It's amazing the coincidences one comes across while reporting about autism:

The autism rate rises in tandem with increasing numbers of vaccines that contain a known neurotoxin, ethyl mercury.

Public health authorities say that's coincidence.

Parents say their children became autistic after receiving mercury-containing vaccinations, sometimes several shots in one day.

Pediatricians call that coincidence, too.

Another remarkable fact that caught my attention: Autism was first identified in both the United States and Europe at almost exactly the same time. Child psychiatrist Leo Kanner published his landmark paper at Johns Hopkins University in Baltimore in 1943; pediatrician Hans Asperger published his -- about a slightly less severely affected group of children -- in Vienna in 1944. Cut off by a world war, neither knew of the other's work.

Coincidence, say the experts, who attribute the timing to improving diagnostic techniques in both countries.

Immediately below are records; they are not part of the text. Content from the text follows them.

(** [compareDocuments] of the hook: the engine is called inside [try], its
    error message is stored by [catch], and [finally] ends the loading. *)
Definition compareDocuments (st : HookState) : HookState :=
  match leftDocument st, rightDocument st with
  | Some leftDoc, Some rightDoc =>
      let st := setIsLoading (withComparing true) st in
      let st := setErrors (withComparisonError None) st in
      let st :=
        match AdvancedDiffEngine.compareDocuments diffLines diffWords leftDoc rightDoc with
        | Ok result =>
            let st := setComparisonResult (Some result) st in
            let st :=
              setNavigationState
                (λ prev,
                   {| currentDifferenceIndex :=
                        if decide (0 < length (differences result))%nat then 0 else -1;
                      totalDifferences := Z.of_nat (length (differences result));
                      navigationHistory := navigationHistory prev;
                      bookmarks := bookmarks prev |}) st in
            match differences result with
            | first :: _ =>
                setViewportState (withSelectedDifference (Some (diffId first))) st
            | [] => st
            end
        | Throw (TypeError message) =>
            setErrors (withComparisonError (Some message)) st
        end in
      setIsLoading (withComparing false) st
  | _, _ => setComparisonResult None st
  end.
End Hook.

Definition selectDifference (differenceId : jsstring) (st : HookState) : HookState :=
  match comparisonResult st with
  | None => st
  | Some result =>
      let index :=
        findIndex (λ d, bool_decide (diffId d = differenceId)) (differences result) in
      if decide (index ≠ -1) then
        let st := setViewportState (withSelectedDifference (Some differenceId)) st in
        setNavigationState
          (λ prev,
             {| currentDifferenceIndex := index;
                totalDifferences := totalDifferences prev;
                navigationHistory := slice (navigationHistory prev) (-9) ++ [differenceId];
                bookmarks := bookmarks prev |}) st
      else st
  end.

Definition navigateToNext (st : HookState) : HookState :=
  match comparisonResult st with
  | None => st
  | Some result =>
      if decide (length (differences result) = 0%nat) then st
      else
        let nextIndex :=
          Z.min (currentDifferenceIndex (navigationState st) + 1)
                (Z.of_nat (length (differences result)) - 1) in
        match at_ (differences result) nextIndex with
        | Some nextDifference => selectDifference (diffId nextDifference) st
        | None => st
        end
  end.

Definition navigateToPrevious (st : HookState) : HookState :=
  match comparisonResult st with
  | None => st
  | Some result =>
      if decide (length (differences result) = 0%nat) then st
      else
        let prevIndex := Z.max (currentDifferenceIndex (navigationState st) - 1) 0 in
        match at_ (differences result) prevIndex with
        | Some prevDifference => selectDifference (diffId prevDifference) st
        | None => st
        end
  end.

Definition updateScrollState (side : Side) (scrollTop : Q) (st : HookState)
    : HookState :=
  setViewportState
    (λ prev,
       {| leftScrollTop :=
            match side with leftSide => scrollTop | rightSide => leftScrollTop prev end;
          rightScrollTop :=
            match side with leftSide => rightScrollTop prev | rightSide => scrollTop end;
          leftVisibleRange := leftVisibleRange prev;
          rightVisibleRange := rightVisibleRange prev;
          selectedDifference := selectedDifference prev;
          highlightedDifferences := highlightedDifferences prev;
          syncScrolling := syncScrolling prev; zoomLevel := zoomLevel prev |}) st.

Definition toggleSyncScrolling (st : HookState) : HookState :=
  setViewportState
    (λ prev,
       {| leftScrollTop := leftScrollTop prev; rightScrollTop := rightScrollTop prev;
          leftVisibleRange := leftVisibleRange prev;
          rightVisibleRange := rightVisibleRange prev;
          selectedDifference := selectedDifference prev;
          highlightedDifferences := highlightedDifferences prev;
          syncScrolling := negb (syncScrolling prev); zoomLevel := zoomLevel prev |}) st.

Definition addBookmark (differenceId : jsstring) (st : HookState) : HookState :=
  setNavigationState
    (λ prev,
       {| currentDifferenceIndex := currentDifferenceIndex prev;
          totalDifferences := totalDifferences prev;
          navigationHistory := navigationHistory prev;
          bookmarks := filter (λ id, id ≠ differenceId) (bookmarks prev)
                       ++ [differenceId] |}) st.
(** * nextjsblog: content fetcher, metrics prober and the two API routes

    A shallow embedding of
      - [src/lib/directus.ts]            ([getAllSlugs], [getPost]),
      - [src/lib/metrics.ts]             ([measurePageMetrics], raising variant),
      - [src/unnamed/part_002]           ([measurePageMetrics], returning variant),
      - [src/app/api/metrics/route.ts]   ([POST], plain variant),
      - [src/unnamed/part_000]           ([POST], same-domain variant),
      - [src/unnamed/part_001]           ([POST] of the revalidation route).

    The code is asynchronous TypeScript whose only effects are reading the
    clock, writing to the console, issuing [fetch] requests and asking the
    platform to revalidate a path.  These are threaded through a state
    monad with exceptions; the platform itself (clock, network, URL parser,
    ISO date printer, [revalidatePath]) is an oracle record [World]. *)

From Stdlib Require Import ZArith NArith String Ascii List Bool Lia.
From Stdlib Require Import DecimalString.
Import ListNotations.
Open Scope string_scope.
Open Scope list_scope.
Open Scope Z_scope.

Set Implicit Arguments.
Set Warnings "-register-all".

(** ** JavaScript strings

    A JS string is a sequence of UTF-16 code units; [substring], [length]
    and the regular expression class [\s] all work on code units. *)

Definition code_unit := N.
Definition jsstring := list code_unit.

Fixpoint lit (s : string) : jsstring :=
  match s with
  | EmptyString => []
  | String c r => N_of_ascii c :: lit r
  end.

Definition jsstring_eq_dec : forall a b : jsstring, {a = b} + {a <> b} :=
  list_eq_dec N.eq_dec.

Definition jsstring_eqb (a b : jsstring) : bool :=
  if jsstring_eq_dec a b then true else false.

(** The one-character string holding a double quote. *)
Definition dquote : jsstring := [34%N].
(** After a plain keystroke every entry of the buffer is younger than
    the timeout, was in the buffer before or is the keystroke itself,
    and the buffer has grown by one entry at most. *)
Theorem buffer_after_plain_press (kc : Keyboard.KeyboardCapture)
    (c : ascii) (cs : Py.str) (vk : option Z) (now : Z) :
  let r := Keyboard._on_press kc (Keyboard.KeyCode (Some (c :: cs)) vk) now in
  Forall (fun kt => now - snd kt < Keyboard.hotkey_timeout kc)
         (Keyboard.key_buffer (fst r)) /\
  incl (Keyboard.key_buffer (fst r)) (Keyboard.key_buffer kc ++ [(c :: cs, now)]) /\
  (List.length (Keyboard.key_buffer (fst r)) <=
   List.length (Keyboard.key_buffer kc) + 1)%nat.
Proof.
  intros r.
  assert (Hfil :
    Keyboard.key_buffer (fst r) = [] \/
    Keyboard.key_buffer (fst r) =
      filter (fun kt => now - snd kt <? Keyboard.hotkey_timeout kc)
             (Keyboard.key_buffer kc ++ [(c :: cs, now)])).
  { subst r. unfold Keyboard._on_press, Keyboard._check_hotkey.
    cbn [Keyboard._get_key_str negb Keyboard.set_buffer Keyboard.key_buffer
         Keyboard.hotkey_timeout Keyboard.hotkey_screenshot Keyboard.on_hotkey
         Keyboard.on_keystroke Keyboard.start_time Keyboard.listener
         Keyboard.total_keystrokes Keyboard.hotkeys_triggered].
    repeat match goal with
    | |- context [if ?b then _ else _] => destruct b; cbn
    end; auto. }
  destruct Hfil as [-> | ->].
  - split; [constructor|]. split; [intros x []|simpl; lia].
  - split; [|split].
    + apply Forall_forall. intros kt Hin. apply filter_In in Hin.
      destruct Hin as [_ Hlt]. now apply Z.ltb_lt in Hlt.
    + apply incl_filter.
    + etransitivity; [apply filter_length_le|].
      rewrite length_app. simpl. lia.
Qed.

(** Over any stream of key presses the keystroke counter counts the
    presses and the hotkey counter the calls of the hotkey callback;
    no press makes more than one call, and with both callbacks set every
    press makes exactly one. *)
Theorem press_all_counters (presses : list (Keyboard.PynputKey * Z)) :
  forall kc : Keyboard.KeyboardCapture,
    let r := Keyboard.press_all kc presses in
    Keyboard.total_keystrokes (fst r) =
      Keyboard.total_keystrokes kc + Z.of_nat (List.length presses) /\
    Keyboard.hotkeys_triggered (fst r) =
      Keyboard.hotkeys_triggered kc +
      Z.of_nat (List.length (filter Keyboard.is_hotkey_call (snd r))) /\
    (List.length (snd r) <= List.length presses)%nat /\
    (Keyboard.on_keystroke kc = true -> Keyboard.on_hotkey kc = true ->
     List.length (snd r) = List.length presses).
Proof.
  induction presses as [|[key t] rest IH]; intros kc.
  - cbn. repeat split; auto; lia.
  - cbn [Keyboard.press_all].
    pose proof (on_press_settings kc key t) as Hs.
    pose proof (on_press_calls kc key t) as Hc.
    destruct (Keyboard._on_press kc key t) as [kc1 calls1].
    cbn [fst snd] in Hs, Hc.
    destruct Hs as (Hk & Hh & _ & _ & _ & _ & Htot).
    destruct Hc as (Hle & Hone & Hcount).
    specialize (IH kc1).
    destruct (Keyboard.press_all kc1 rest) as [kc2 calls2].
    cbn [fst snd] in IH |- *.
    destruct IH as (IHtot & IHcount & IHle & IHone).
    rewrite filter_app, !length_app. cbn [List.length].
    repeat split; try lia.
    intros Hks Hhs. rewrite Hone, IHone by congruence. reflexivity.
Qed.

What else can the experts say, literally invested as they are in massively funded genetic research to find the presumed cause? If it's not a coincidence that autism arose simultaneously on separate continents, that suggests something happened in two places at once to trigger the disorder. And that would suggest genes are not the fundamental factor, though they certainly could be implicated in making some children susceptible to whatever the new exposure was.

The first Age of Autism column in early 2005, titled "Donald T. and Fritz V.," made this point, noting that the first Austrian case report and the first American case report "were born within four months of each other, Fritz V. in June of 1933 and Donald T. that September."

Because Kanner's kids became known as "autistic" and Asperger's as having "Asperger's disorder," the overwhelming commonalities have not been fully appreciated; Kanner's study of Donald and 10 other children was titled "Autistic Disturbances of Affective Contact," and Asperger called his study of Fritz and three other children "'Autistic Psychopathy' in Childhood."

At different times in different places, they were seeing the same remarkable disorder. These kids were all "on the spectrum," as we say today, and that raises a question I put this way in that first column: "Was it coincidence the first few cases of these strikingly similar disorders were identified at the same time, by the same term, in children born the same decade, by doctors thousands of miles apart?

"Or, is it a clue to when and where autism started -- and why?

"The question reflects a huge, and hugely important, debate. If autistic children always existed in the same percentages but just were not formally classified until the 1940s, that would suggest better diagnosis, not a troubling increase in the number of autistic children.

"If, however, autism had a clear beginning in the fairly recent past ... then the issue is very different. That would suggest something new caused those first autism and Asperger's cases ... something caused them to increase, and something is still causing them today."

At that time, I had no clue about a possible connection. But now, after reporting and writing more than 100 Age of Autism columns over the past two years, I do.

The clue could be the simultaneous arrival of ethyl mercury -- but not, necessarily, in the vaccines that some parents blame for the huge rise in reported cases over the past two decades. What I've learned is that this especially dangerous form of organic mercury also was used starting around 1930 in fungicides. Morris Kharasch, the same American chemist who patented its use in vaccines -- where it is called thimerosal -- also pioneered its use as a seed disinfectant.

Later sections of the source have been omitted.